◆ Exercise directions ◆
Output every line from the beginning of the records through the line that contains "JSON file per", exactly as it appears.

[Stored data entries]
····················

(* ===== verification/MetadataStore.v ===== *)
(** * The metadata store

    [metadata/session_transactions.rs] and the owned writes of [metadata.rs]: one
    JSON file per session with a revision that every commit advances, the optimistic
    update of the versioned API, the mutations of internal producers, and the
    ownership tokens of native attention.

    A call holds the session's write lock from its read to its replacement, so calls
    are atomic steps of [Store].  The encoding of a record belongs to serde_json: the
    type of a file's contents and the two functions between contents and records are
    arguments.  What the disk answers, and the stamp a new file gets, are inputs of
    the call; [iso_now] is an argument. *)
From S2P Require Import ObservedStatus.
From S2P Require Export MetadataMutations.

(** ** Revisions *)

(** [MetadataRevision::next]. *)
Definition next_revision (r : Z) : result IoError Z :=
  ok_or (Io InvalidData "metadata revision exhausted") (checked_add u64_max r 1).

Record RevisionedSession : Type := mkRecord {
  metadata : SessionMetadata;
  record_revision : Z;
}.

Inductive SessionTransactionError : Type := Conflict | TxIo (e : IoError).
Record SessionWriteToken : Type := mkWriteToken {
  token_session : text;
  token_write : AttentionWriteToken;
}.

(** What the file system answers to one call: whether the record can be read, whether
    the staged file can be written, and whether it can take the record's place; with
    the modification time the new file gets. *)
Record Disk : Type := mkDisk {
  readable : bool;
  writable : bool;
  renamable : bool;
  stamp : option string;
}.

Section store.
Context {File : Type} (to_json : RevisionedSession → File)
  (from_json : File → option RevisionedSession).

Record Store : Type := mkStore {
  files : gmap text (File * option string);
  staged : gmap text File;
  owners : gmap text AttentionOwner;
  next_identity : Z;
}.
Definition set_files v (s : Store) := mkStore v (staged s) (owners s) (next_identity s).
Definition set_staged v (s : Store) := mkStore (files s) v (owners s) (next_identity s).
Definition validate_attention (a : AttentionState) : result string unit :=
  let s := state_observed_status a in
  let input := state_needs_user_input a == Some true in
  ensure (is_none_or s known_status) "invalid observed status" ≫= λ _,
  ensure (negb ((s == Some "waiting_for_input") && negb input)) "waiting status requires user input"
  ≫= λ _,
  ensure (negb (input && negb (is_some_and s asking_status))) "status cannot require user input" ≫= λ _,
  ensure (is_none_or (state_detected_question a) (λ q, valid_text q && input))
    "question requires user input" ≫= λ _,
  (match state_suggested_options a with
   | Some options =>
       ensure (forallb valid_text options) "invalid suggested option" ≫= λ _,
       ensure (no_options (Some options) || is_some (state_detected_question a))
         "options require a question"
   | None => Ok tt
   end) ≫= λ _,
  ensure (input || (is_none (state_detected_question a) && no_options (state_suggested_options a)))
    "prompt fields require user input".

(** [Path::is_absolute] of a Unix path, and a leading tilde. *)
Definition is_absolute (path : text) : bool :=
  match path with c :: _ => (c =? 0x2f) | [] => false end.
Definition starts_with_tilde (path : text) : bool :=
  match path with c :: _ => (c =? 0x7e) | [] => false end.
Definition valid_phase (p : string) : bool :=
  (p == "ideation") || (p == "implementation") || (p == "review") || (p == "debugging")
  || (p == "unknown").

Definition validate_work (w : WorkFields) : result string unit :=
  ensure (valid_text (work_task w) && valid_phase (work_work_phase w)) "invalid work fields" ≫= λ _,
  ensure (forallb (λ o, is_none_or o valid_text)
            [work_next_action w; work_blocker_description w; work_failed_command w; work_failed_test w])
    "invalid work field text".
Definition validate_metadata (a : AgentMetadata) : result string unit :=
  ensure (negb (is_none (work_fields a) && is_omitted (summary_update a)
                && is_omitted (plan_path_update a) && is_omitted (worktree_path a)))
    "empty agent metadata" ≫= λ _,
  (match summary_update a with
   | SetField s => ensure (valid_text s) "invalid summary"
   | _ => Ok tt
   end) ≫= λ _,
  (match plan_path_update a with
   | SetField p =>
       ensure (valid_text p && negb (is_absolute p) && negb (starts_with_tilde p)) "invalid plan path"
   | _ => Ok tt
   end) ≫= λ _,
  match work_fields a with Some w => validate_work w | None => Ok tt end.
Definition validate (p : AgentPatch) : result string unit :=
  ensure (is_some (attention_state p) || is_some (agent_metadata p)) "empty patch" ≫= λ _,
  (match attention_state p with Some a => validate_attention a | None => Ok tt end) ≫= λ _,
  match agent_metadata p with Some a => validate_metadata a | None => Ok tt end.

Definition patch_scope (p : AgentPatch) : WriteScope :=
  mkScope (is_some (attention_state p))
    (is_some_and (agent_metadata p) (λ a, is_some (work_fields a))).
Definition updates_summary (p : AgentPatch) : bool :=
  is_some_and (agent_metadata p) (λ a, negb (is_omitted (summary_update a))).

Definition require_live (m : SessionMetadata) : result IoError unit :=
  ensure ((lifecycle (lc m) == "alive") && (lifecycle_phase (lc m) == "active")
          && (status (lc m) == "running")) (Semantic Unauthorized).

····················

◆ Exercise answer ◆
(* ===== verification/MetadataStore.v ===== *)
(** * The metadata store

    [metadata/session_transactions.rs] and the owned writes of [metadata.rs]: one
    JSON file per session with a revision that every commit advances, the optimistic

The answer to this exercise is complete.